═══ Extracted information
Definition get_locked_balance (a : AccountAddress) : M BM EconError AdicAmount :=
  cache ← mread bm_cache;
  match cache !! a with
  | Some info => mret (ai_locked info)
  | None => in_storage (storage_get_locked_balance a)
  end.

Definition get_unlocked_balance (a : AccountAddress) : M BM EconError AdicAmount :=
  balance ← get_balance a;
  locked ← get_locked_balance a;
  mret (amount_saturating_sub balance locked).

Fixpoint collect_accounts (accounts : list AccountAddress) : M BM EconError (list AccountInfo) :=
  match accounts with
  | [] => mret []
  | a :: accounts =>
      balance ← get_balance a;
      locked ← get_locked_balance a;
      rest ← collect_accounts accounts;
      mret (mkInfo a balance 0 locked now :: rest)
  end.

Definition get_all_accounts : M BM EconError (list AccountInfo) :=
  accounts ← in_storage storage_get_all_accounts;
  collect_accounts accounts.

Definition clear_cache : M BM EconError unit := update_cache (fun _ => ∅).

Definition get_transaction_history (a : AccountAddress) : M BM EconError (list TransactionRecord) :=
  in_storage (storage_get_transaction_history a).
Definition record_transaction (tx : TransactionRecord) : M BM EconError unit :=
  in_storage (storage_record_transaction tx).
Definition get_all_transactions_paginated (limit offset : nat) : M BM EconError (list TransactionRecord * nat) :=
  in_storage (storage_get_all_transactions_paginated limit offset).

Definition with_nonce (n : Z) (i : AccountInfo) : AccountInfo :=
  mkInfo (ai_address i) (ai_balance i) n (ai_locked i) (ai_last_activity i).

(** [self.storage.get_nonce(..).await.unwrap_or(0)]. *)
Definition stored_nonce (a : AccountAddress) : M BM EconError Z :=
  mor (in_storage (storage_get_nonce a)) (fun _ => mret 0).

Definition get_nonce (a : AccountAddress) : M BM EconError Z :=
  cache ← mread bm_cache;
  match cache !! a with
  | Some info => mret (ai_nonce info)
  | None =>
      nonce ← stored_nonce a;
      update_cache (alter (with_nonce nonce) a);;
      mret nonce
  end.

Definition increment_nonce (a : AccountAddress) : M BM EconError unit :=
  cache ← mread bm_cache;
  match cache !! a with
  | Some info =>
      let nonce := to_u64 (ai_nonce info + 1) in
      update_cache (insert a (with_nonce nonce info));;
      in_storage (storage_set_nonce a nonce)
  | None =>
      stored ← stored_nonce a;
      let nonce := to_u64 (stored + 1) in
      in_storage (storage_set_nonce a nonce);;
      balance ← in_storage (storage_get_balance a);
      update_cache (insert a (mkInfo a balance nonce ZERO now))
  end.

Definition validate_transfer (from to : Bytes) (amount nonce : Z) : M BM EconError unit :=
  mbail (negb (length from =? 32)%nat || negb (length to =? 32)%nat) InvalidAddressLength;;
  mbail (bool_decide (from = to)) SameAddress;;
  mbail (amount =? 0) ZeroAmount;;
  balance ← get_balance from;
  mbail (balance <? amount) (InsufficientBalance from balance amount);;
  current_nonce ← get_nonce from;
  mbail (negb (nonce =? to_u64 (current_nonce + 1))) (InvalidNonce (to_u64 (current_nonce + 1)) nonce).

Definition process_message_transfer (from to : Bytes) (amount nonce : Z) : M BM EconError string :=
  mbail (negb (length from =? 32)%nat || negb (length to =? 32)%nat) InvalidAddressLength;;
  validate_transfer from to amount nonce;;
  in_storage storage_begin_transaction;;
  hash ← or_rollback (transfer_internal from to amount);
  or_rollback (increment_nonce from);;
  in_storage storage_commit_transaction;;
  transfer_done from to amount hash MessageTransfer.
End manager.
══════
Problem: The answer must be an exact copy of every record above.

Exercise output:
Definition get_locked_balance (a : AccountAddress) : M BM EconError AdicAmount :=
  cache ← mread bm_cache;
  match cache !! a with
  | Some info => mret (ai_locked info)
  | None => in_storage (storage_get_locked_balance a)
  end.

Definition get_unlocked_balance (a : AccountAddress) : M BM EconError AdicAmount :=
  balance ← get_balance a;
  locked ← get_locked_balance a;
  mret (amount_saturating_sub balance locked).

Fixpoint collect_accounts (accounts : list AccountAddress) : M BM EconError (list AccountInfo) :=
  match accounts with
  | [] => mret []
  | a :: accounts =>
      balance ← get_balance a;
      locked ← get_locked_balance a;
      rest ← collect_accounts accounts;
      mret (mkInfo a balance 0 locked now :: rest)
  end.

Definition get_all_accounts : M BM EconError (list AccountInfo) :=
  accounts ← in_storage storage_get_all_accounts;
  collect_accounts accounts.

Definition clear_cache : M BM EconError unit := update_cache (fun _ => ∅).

Definition get_transaction_history (a : AccountAddress) : M BM EconError (list TransactionRecord) :=
  in_storage (storage_get_transaction_history a).
Definition record_transaction (tx : TransactionRecord) : M BM EconError unit :=
  in_storage (storage_record_transaction tx).
Definition get_all_transactions_paginated (limit offset : nat) : M BM EconError (list TransactionRecord * nat) :=
  in_storage (storage_get_all_transactions_paginated limit offset).

Definition with_nonce (n : Z) (i : AccountInfo) : AccountInfo :=
  mkInfo (ai_address i) (ai_balance i) n (ai_locked i) (ai_last_activity i).

(** [self.storage.get_nonce(..).await.unwrap_or(0)]. *)
Definition stored_nonce (a : AccountAddress) : M BM EconError Z :=
  mor (in_storage (storage_get_nonce a)) (fun _ => mret 0).

Definition get_nonce (a : AccountAddress) : M BM EconError Z :=
  cache ← mread bm_cache;
  match cache !! a with
  | Some info => mret (ai_nonce info)
  | None =>
      nonce ← stored_nonce a;
      update_cache (alter (with_nonce nonce) a);;
      mret nonce
  end.

Definition increment_nonce (a : AccountAddress) : M BM EconError unit :=
  cache ← mread bm_cache;
  match cache !! a with
  | Some info =>
      let nonce := to_u64 (ai_nonce info + 1) in
      update_cache (insert a (with_nonce nonce info));;
      in_storage (storage_set_nonce a nonce)
  | None =>
      stored ← stored_nonce a;
      let nonce := to_u64 (stored + 1) in
      in_storage (storage_set_nonce a nonce);;
      balance ← in_storage (storage_get_balance a);
      update_cache (insert a (mkInfo a balance nonce ZERO now))
  end.

Definition validate_transfer (from to : Bytes) (amount nonce : Z) : M BM EconError unit :=
  mbail (negb (length from =? 32)%nat || negb (length to =? 32)%nat) InvalidAddressLength;;
  mbail (bool_decide (from = to)) SameAddress;;
  mbail (amount =? 0) ZeroAmount;;
  balance ← get_balance from;
  mbail (balance <? amount) (InsufficientBalance from balance amount);;
  current_nonce ← get_nonce from;
  mbail (negb (nonce =? to_u64 (current_nonce + 1))) (InvalidNonce (to_u64 (current_nonce + 1)) nonce).

Definition process_message_transfer (from to : Bytes) (amount nonce : Z) : M BM EconError string :=
  mbail (negb (length from =? 32)%nat || negb (length to =? 32)%nat) InvalidAddressLength;;
  validate_transfer from to amount nonce;;
  in_storage storage_begin_transaction;;
  hash ← or_rollback (transfer_internal from to amount);
  or_rollback (increment_nonce from);;
  in_storage storage_commit_transaction;;
  transfer_done from to amount hash MessageTransfer.
End manager.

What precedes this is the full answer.